7.Kekecewaan

40 10 0
                                    

"Sesungguhnya Allah hanya menyayangi hamba-hamba-Nya yang penyayang,"
(HR At-Thabrani)
__________________________________________

"Jadi Bunda gak percaya sama Ran?"

Lania hanya mendecak mewakili kekecewaannya yang begitu besar pada putri kesayangannya. Sudah terlampau sering Rania keluar masuk ruang konseling karena masalah yang sama, dengan siapa lagi kalau bukan Jena.

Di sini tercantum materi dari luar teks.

Lemma live_reachable {os ps s} (H : good os ps s) i n : get s i = Some n -> (exists m q, at_path s m q = Some i) \/ In i os \/ In i ps.
Proof.
  rewrite <- tab_get. intros Hi. destruct (is_dir_inode n) eqn:Hd.
  - left. pose proof (f_tree _ _ _ _ _ _ _ _ (holds_fs H)) as T.
    destruct (tree_reach _ _ _ T i) as (r & q & [Hr|[]] & _ & Hq); [unfold isd, dirb; by rewrite Hi|].
    apply list_elem_of_In, list_elem_of_lookup in Hr as [m Hm]. exists m, q. by rewrite (at_mounted s m r).
  - destruct (f_file _ _ _ _ _ _ _ _ (holds_fs H) i n Hi Hd) as (G1 & G2). specialize (G2 (fun x => x)).
    destruct (f_refs _ _ _ _ _ _ _ _ (holds_fs H) i n Hi) as (R1 & R2 & _). unfold occ at 1 in G1. rewrite cnt_nil in G1.
    pose proof (links_nonneg (tab s) i). unfold unreferenced in G2. destruct (Z.eqb_spec (nlink n) 0) as [E|].
    + right. rewrite !occ_pos, <- R1, <- R2. pose proof (cnt_nonneg (Nat.eqb i) os). pose proof (cnt_nonneg (Nat.eqb i) ps). unfold occ in *.
      destruct (Z.eqb_spec (open_count n) 0), (Z.eqb_spec (map_pins n) 0); cbn in G2; try done; lia.
    + left. destruct (links_name (tab s) i) as (d & k & Hc); [lia|]. by apply (at_path_snoc H d k).
Qed.

(** C4. No dangling name and no leak, as long as no rename replaces a file that
    has other names (with normalized paths, and references added to open files
    only: [allowed]). In every state such calls reach each path leads to a live
    inode, each open or mapped inode is live, each live inode has a path or a
    reference, and the counts of an inode are exact: its link count is the
    number of its names (2 and the number of subdirectories for a directory),
    its open count and its pins are those of the ledgers. *)
Theorem tmpfs_names_and_inodes os ps s : reach os ps s ->
  (forall m q i, at_path s m q = Some i -> is_Some (get s i))
  /\ (forall i, In i os \/ In i ps -> is_Some (get s i))
  /\ (forall i n, get s i = Some n -> (exists m q, at_path s m q = Some i) \/ In i os \/ In i ps)
  /\ (forall i n, get s i = Some n -> open_count n = occ i os /\ map_pins n = occ i ps
        /\ nlink n = if is_dir_inode n then 2 + subdirs (tab s) n else links (tab s) i).
Proof.
  intros H%reach_good. split_and!.
  - intros m q i. unfold at_path. destruct (mount_roots s !! m) as [[r|]|] eqn:M; try done. intros Hq.
    destruct (root_live H m r M) as (nr & _ & Hr & _). destruct (find_dev H r q i nr Hr Hq) as (n & Hi & _). rewrite <- tab_get. eauto.
  - intros i Hi. destruct (f_held _ _ _ _ _ _ _ _ (holds_fs H) i Hi) as (n & Hn & _). rewrite <- tab_get. eauto.
  - apply (live_reachable H).
  - intros i n Hi. rewrite <- tab_get in Hi. destruct (f_refs _ _ _ _ _ _ _ _ (holds_fs H) i n Hi) as (R1 & R2 & _). split_and!; auto.
    destruct (is_dir_inode n) eqn:Hd; [by apply (nlink_exact H i)|].
    destruct (f_file _ _ _ _ _ _ _ _ (holds_fs H) i n Hi Hd) as (G1 & _). unfold occ at 1 in G1. rewrite cnt_nil in G1. lia.
Qed.

(** C3. The namespace. On paths that are normalized, and as long as no rename
    replaces a file that has other names ([allowed]), a call does to the map
    from paths to inodes exactly what its specification [effect] says (nothing
    when it fails): a creation adds one name, a removal takes a name and
    everything below it away, a rename moves a subtree and replaces the
    destination, a link adds a name for the same inode. Mounts used for the
    first time appear with their layout and change no existing path. *)
Theorem tmpfs_refines_namespace os ps s c s' r : reach os ps s -> allowed c os s -> run source_read c s = Some (s', r) ->
  exists s1 ch, (forall m root q, mounted m root s -> at_path s1 m q = at_path s m q)
    /\ match r with Ok _ => effect c (at_path s1) ch | Err _ => ch = Keep end
    /\ forall m q, at_path s' m q = changed ch (at_path s1) m q.
Proof.
  intros H%reach_good Ha E. destruct (wp_run _ _ _ _ s' r (run_call_spec source_read H c Ha) E) as (_ & s1 & ch & X & He & Hc).
  exists s1, ch. split; [|done]. intros m root q M. by apply (at_extends H m root).
Qed.

(** Calls that take names away. *)
Definition removes_names (c : Call) : bool :=
  match c with CUnlink _ | CRmdir _ | CRemoveTree _ | CRename _ _ => true | _ => false end.

(** C22. An open file outlives its names. In any history of calls (references
    are added to open files only), whatever is unlinked, removed with a tree
    or replaced by a rename, a file that is open or mapped is there and stays
    at its inode with its bytes, attributes, references and metadata; only its
    link count changes. *)
Theorem open_file_outlives_its_names os ps s c s' r i : traced source_read os ps s -> removes_names c = true ->
  run source_read c s = Some (s', r) -> In i os \/ In i ps ->
  exists n l, get s i = Some n /\ is_dir_inode n = false /\ get s' i = Some (with_nlink n l).
Proof.
  intros (Hs & (x & Hx) & L)%traced_counted Hc E Hh. setoid_rewrite <- tab_get. destruct (proj2 L i Hh) as (n & Hi & Hd).
  assert (along (keeps same_but_links) (run source_read c)) as Hrun.
  { destruct c; try done; cbn [run]; unfold silent; (apply along_bind; [|auto with along]); auto with along. }
  destruct (proj1 (proj2 (Hrun s s' r E) x Hs Hx) i n Hi Hd) as (n' & Hi' & Hsame); [by apply (ledger_referenced L i)|].
  exists n, (nlink n'). rewrite Hi'. unfold same_but_links in Hsame. by rewrite <- Hsame.
Qed.

(** ** Content *)

Lemma read_regular h offset size s i n data : handle_inode h = Some i -> get s i = Some n -> kind n = Regular data -> 0 <= offset < 2 ^ 32 ->
  read source_read h offset size s = Some (s, Ok (read_bytes data (Z.to_nat offset) size)).
Proof.
  intros Hh Hi Hk Ho. unfold read, inode_of. unfold handle_inode in Hh. destruct (file_handle_to_inode h) as [j|]; [|done]. injection Hh as ->.
  unfold op_bind, op_lift. rewrite (proj2 (Z.ltb_ge _ _)) by lia. unfold get_or, op_bind, op_get, op_lift. rewrite Hi. cbn [ok_or]. rewrite Hk.
  unfold as_u32. rewrite Z.mod_small by lia. unfold op_ret. do 3 f_equal. unfold read_bytes. destruct (Z.leb_spec (lenZ data) offset); [|done].
  rewrite drop_ge by lia. by rewrite take_nil.
Qed.
(** ** Theorems *)

(** C17. Invariant. In every state reachable from the empty table, names,
    descriptors and pins refer to existing queues, at most one name to each,
    the open and pin counts of a queue are the number of descriptors and pins
    that refer to it, an object nothing refers to is gone, and every queue is
    in priority order within its message and size limits. No identity is given
    out twice: a queue, a descriptor or a pin whose number was in use after
    some of the calls and was not in use after more of them is not in use
    after any calls that follow. *)
Theorem mqueue_invariant cs : (forall c, In c cs -> call_ok c) ->
  wf (run_calls new cs)
  /\ forall cs1 cs2 cs3 id, cs = cs1 ++ cs2 ++ cs3 ->
       let t1 := run_calls new cs1 in let t2 := run_calls t1 cs2 in let t3 := run_calls t2 cs3 in
       (is_Some (queues t1 !! id) -> queues t2 !! id = None -> queues t3 !! id = None)
       /\ (is_Some (descriptors t1 !! id) -> descriptors t2 !! id = None -> descriptors t3 !! id = None)
       /\ (is_Some (pins t1 !! id) -> pins t2 !! id = None -> pins t3 !! id = None).
Proof.
  intros H. split; [by apply run_calls_wf, mqueue_wf_new|]. intros cs1 cs2 cs3 id -> t1 t2 t3.
  assert (wf t1) as W1 by (apply run_calls_wf; [intros c Hc; apply H, in_app_iff; by left|apply mqueue_wf_new]).
  assert (forall c, In c cs2 -> call_ok c) as H2 by (intros c Hc; apply H; rewrite !in_app_iff; auto).
  assert (forall c, In c cs3 -> call_ok c) as H3 by (intros c Hc; apply H; rewrite !in_app_iff; auto).
  pose proof (run_calls_issues cs2 t1 H2 W1) as [I1 I2 I3].
  pose proof (run_calls_issues cs3 t2 H3 (run_calls_wf cs2 t1 H2 W1)) as [J1 J2 J3]. destruct W1 as [[_ _ _ _ _ _ _ _ F1 F2 F3] _].
  split_and!; by eapply numbered_once.
Qed.

Definition open_ok : OpenMemory := mkOpenMemory true true true.

(** Open, send two priorities, pin, close and unlink the queue. *)
Definition witness_calls : list mq_call :=
  [COpen open_ok [113] (O_CREAT + 2) 0 4 16 true;
   CSend (Public MQD_BASE) true true [1] 3; CSend (Public MQD_BASE) true true [2] 9;
   CPin true MQD_BASE; CClose MQD_BASE; CUnlink [113]].

Lemma mq_witness_calls_ok c : In c witness_calls -> call_ok c.
Proof. intros [<-|[<-|[<-|[<-|[<-|[<-|[]]]]]]]; simpl; lia || done. Qed.

(** The queue and its descriptor go, the name is used again: the new queue and
    descriptor have other numbers. *)
Definition reopen_calls : list mq_call := [CClose MQD_BASE; CUnlink [113]].
Definition reopened_calls : list mq_call := [COpen open_ok [113] (O_CREAT + 2) 0 4 16 true].
Definition first_calls : list mq_call := [COpen open_ok [113] (O_CREAT + 2) 0 4 16 true].

Lemma mqueue_invariant_witness :
  wf (run_calls new witness_calls)
  /\ queues (run_calls new (first_calls ++ reopen_calls ++ reopened_calls)) !! 1 = None
  /\ is_Some (queues (run_calls new (first_calls ++ reopen_calls ++ reopened_calls)) !! 2).
Proof.
  split; [apply (mqueue_invariant witness_calls mq_witness_calls_ok)|]. split; [|vm_compute; by eexists].
  destruct (mqueue_invariant (first_calls ++ reopen_calls ++ reopened_calls)) as [_ H].
  - intros c [<-|[<-|[<-|[<-|[]]]]]; simpl; lia || done.
  - destruct (H first_calls reopen_calls reopened_calls 1 eq_refl) as [Hq _]. apply Hq; [vm_compute; by eexists|vm_compute; reflexivity].
Defined.

(** Priority order. A successful send puts the message behind every queued
    message of at least its priority and before all others, so messages of one
    priority leave in the order they arrived; a receive takes the first
    message, whose priority no queued message exceeds. *)
Theorem mq_priority_order t d q bytes prio buf : wf t -> resolve_descriptor t d = Ok q ->
  forall qu, queues t !! queue_id q = Some qu ->
  (forall m1 m2 t' n, mq_send_for t d m1 m2 bytes prio = (t', Ok n) ->
     exists l1 l2 qu', messages qu = l1 ++ l2 /\ queues t' !! queue_id q = Some qu'
       /\ messages qu' = l1 ++ mkMessage bytes prio :: l2
       /\ (forall x, In x l1 -> prio <= priority x) /\ (forall x, In x l2 -> priority x < prio))
  /\ (forall t' m, mq_receive_for t d buf = (t', Ok m) ->
     exists ms qu', messages qu = m :: ms /\ queues t' !! queue_id q = Some qu'
       /\ messages qu' = ms /\ (forall x, In x ms -> priority x <= priority m)
       /\ lenZ (data m) <= buf).
Proof.
  intros Hwf Hd qu Hq. pose proof (w_queue _ (wf_core _ Hwf) _ _ Hq) as [Hs Hl Hsz]. split.
  - intros m1 m2 t' n. unfold mq_send_for. rewrite Hd, Hq. simpl.
    destruct (_ =? O_RDONLY); [done|]. destruct (_ <? _); [done|]. destruct (_ <=? _); [done|].
    destruct m1, m2; try done. simpl. intros [= <- _].
    destruct (insert_message_split (mkMessage bytes prio) _ Hs) as (l1 & l2 & E1 & E2 & H1 & H2).
    exists l1, l2. eexists. split; [done|]. split; [simpl; by rewrite lookup_insert_eq|]. done.
  - intros t' m. unfold mq_receive_for. rewrite Hd, Hq. simpl.
    destruct (_ =? O_WRONLY); [done|]. destruct (Z.ltb_spec buf (msgsize qu)); [done|].
    destruct (messages qu) as [|m0 ms] eqn:Hm; [done|]. intros [= <- <-].
    exists ms. eexists. split; [done|]. split; [simpl; by rewrite lookup_insert_eq|]. split; [done|].
    apply StronglySorted_inv in Hs as [_ Hall]. rewrite List.Forall_forall in Hall. split; [done|].
    pose proof (Hsz m0 (or_introl eq_refl)). lia.
Qed.

Definition witness_t1 : MqueueTable := run_calls new (take 3 witness_calls).

Lemma witness_t1_wf : wf witness_t1.
Proof. apply run_calls_wf; [|apply mqueue_wf_new]. intros c Hc. apply mq_witness_calls_ok. simpl in *. tauto. Qed.

Lemma mq_priority_order_witness :
  exists ms qu', [mkMessage [2] 9; mkMessage [1] 3] = mkMessage [2] 9 :: ms
    /\ queues (fst (mq_receive_for witness_t1 (Public MQD_BASE) 16)) !! 1 = Some qu' /\ messages qu' = ms
    /\ (forall x, In x ms -> priority x <= 9) /\ 1 <= 16.
Proof.
  apply (proj2 (mq_priority_order witness_t1 (Public MQD_BASE) (mkDescriptor 1 2 false) [] 0 16
    witness_t1_wf ltac:(vm_compute; reflexivity) _ ltac:(vm_compute; reflexivity))).
  vm_compute. reflexivity.
Defined.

Dua minggu yang lalu, Rania dan Jena saling adu mulut hanya karena nilai ulangan harian, bahkan 2 hari lalu mereka juga sempat mampir di ruangan yang dianggap siswa teladan sebagai ruang yang tak boleh dimasuki satu kalipun.

"Ran, kamu itu udah besar, udah bisa bedain mana yang benar dan yang salah, kamu disekolah kerjaannya berantem terus, berantem terus"

Rania menyela ucapan bundanya

"Tapi Ran gak salah bun"

"Kamu selalu bilang begitu, tapi nyatanya guru konseling kamu yang nyuruh kamu minta maaf sama Jena!"

"Ran gak salah bun, Jena duluan yang cari masalah"

"Ran sesulit itu kah buat ngakuin kesalahan kamu?"
Suara Lania meninggi

Rania gadis yang tegar, dia tidak pernah menangis, dia tak pernah mengeluh, tapi lain hal bila berhadapan dengan bundanya, Rania sayang bundanya, tapi keadaan seperti ini membuatnya ingin membantah.

"Rania gak salah bun, udah berapa kali Rania bilang kalo Rania gak salah!, Rania cuma bela diri aja, salah kalo Rania bela diri?! Kalo bunda terus mikir Ran yang salah, Ran yang salah mendingan Ran bener-bener salah aja sekalian."

Rania berlari dengan air mata yang bercucuran, ia membanting pintu dengan keras, meninggalkan rumah dan tak tau kemana perginya.

***

Berulang kali Lania berjalan bolak-balik, ia tampak bingung, juga sedih. Hingga petang tiba, putrinya tak kunjung pulang, ia bahkan meminta pertolongan kepala wilayah untuk membantu mencari Rania.

Lantunan shalawat menyita sejenak seluruh perhatiannya untuk memfokuskan diri pada ponsel pintar yang tengah bergetar di saku celananya. Terlihat panggilan masuk dari atasannya di kantor yang tentu saja harus segera diangkat jikalau Lania tak ingin kehilangan posisi di perusahaan.

"Assalamualaikum warahmatullah hi wabarakatuh." Ucap Lania membuka topik pembicaraan dengan salam.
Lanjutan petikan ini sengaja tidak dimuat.